• **Your task**: Give a verbatim quotation of every record.
*** Opening Dataset content ***
(** The result of a step, or [None] if it is not enabled.  That the timer fires
    only once is not needed and not modelled. *)
Definition node_step (w : World) (act : Action) (nd : Node) : option (outcome unit * Node) :=
  match act with
  | ADeliver i =>
      if negb (nd_done nd =? length (c_out (nd_core nd)))%nat then None
      else
        ev ← nd_queue nd !! i;
        let '(o, c) := handleEvent (backend_env w (nd_backend nd)) ev (nd_core nd) in
        Some (o, mkNode (nd_backend nd) c (nd_done nd) (delete i (nd_queue nd)))
  | ATimeout =>
      _ ← c_timer (nd_core nd);
      Some (post TimeoutEvent nd)
  | APerform =>
      e ← c_out (nd_core nd) !! nd_done nd;
      if match e with ECommit _ _ x => commit_blocks x (nd_backend nd) | _ => false end then None
      else
        let '(o, nd') := perform w e nd in
        Some (o, mkNode (nd_backend nd') (nd_core nd') (S (nd_done nd)) (nd_queue nd'))
  | AHandleMsg a m => Some (void (call (HandleMsg (nd_core nd) a m) nd))
  | ANewChainHead h => Some (call (NewChainHead h) nd)
  | ASeal b => c ← the_chain w (nd_backend nd); Some (call (Seal c b) nd)
  | ADue i => on_backend (seal_due i) nd
  | APropose i => on_backend (seal_propose i) nd
  | AReceive i => on_backend (seal_receive i) nd
  | AStop i => on_backend (seal_stop i) nd
  | AImport h seal => c ← the_chain w (nd_backend nd); Some (call (bk_VerifyHeader (Some c) (w_now w) h seal) nd)
  | AAuthor h => Some (void (call (Author h) nd))
  | ABroadcaster b => Some (call (SetBroadcaster b) nd)
  | AVote a auth => Some (call (Propose a auth) nd)
  | ADiscard a => Some (call (Discard a) nd)
  end.

(** ** What the world promises *)

Record world_ok (w : World) : Prop := {
  wo_order : order_ok (w_order w);
  wo_head n : Block_Number (chain_currentBlock (w_chain w)) = Ret n -> 0 <= n < 2 ^ 64 - 1
}.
*** Closing Dataset content ***
• **Solution to this exercise**:
(** The result of a step, or [None] if it is not enabled.  That the timer fires
    only once is not needed and not modelled. *)
Definition node_step (w : World) (act : Action) (nd : Node) : option (outcome unit * Node) :=
  match act with
  | ADeliver i =>
      if negb (nd_done nd =? length (c_out (nd_core nd)))%nat then None
      else
        ev ← nd_queue nd !! i;
        let '(o, c) := handleEvent (backend_env w (nd_backend nd)) ev (nd_core nd) in
        Some (o, mkNode (nd_backend nd) c (nd_done nd) (delete i (nd_queue nd)))
  | ATimeout =>
      _ ← c_timer (nd_core nd);
      Some (post TimeoutEvent nd)
  | APerform =>
      e ← c_out (nd_core nd) !! nd_done nd;
      if match e with ECommit _ _ x => commit_blocks x (nd_backend nd) | _ => false end then None
      else
        let '(o, nd') := perform w e nd in
        Some (o, mkNode (nd_backend nd') (nd_core nd') (S (nd_done nd)) (nd_queue nd'))
  | AHandleMsg a m => Some (void (call (HandleMsg (nd_core nd) a m) nd))
  | ANewChainHead h => Some (call (NewChainHead h) nd)
  | ASeal b => c ← the_chain w (nd_backend nd); Some (call (Seal c b) nd)
  | ADue i => on_backend (seal_due i) nd
  | APropose i => on_backend (seal_propose i) nd
  | AReceive i => on_backend (seal_receive i) nd
  | AStop i => on_backend (seal_stop i) nd
  | AImport h seal => c ← the_chain w (nd_backend nd); Some (call (bk_VerifyHeader (Some c) (w_now w) h seal) nd)
  | AAuthor h => Some (void (call (Author h) nd))
  | ABroadcaster b => Some (call (SetBroadcaster b) nd)
  | AVote a auth => Some (call (Propose a auth) nd)
  | ADiscard a => Some (call (Discard a) nd)
  end.

(** ** What the world promises *)

Record world_ok (w : World) : Prop := {
  wo_order : order_ok (w_order w);
  wo_head n : Block_Number (chain_currentBlock (w_chain w)) = Ret n -> 0 <= n < 2 ^ 64 - 1
}.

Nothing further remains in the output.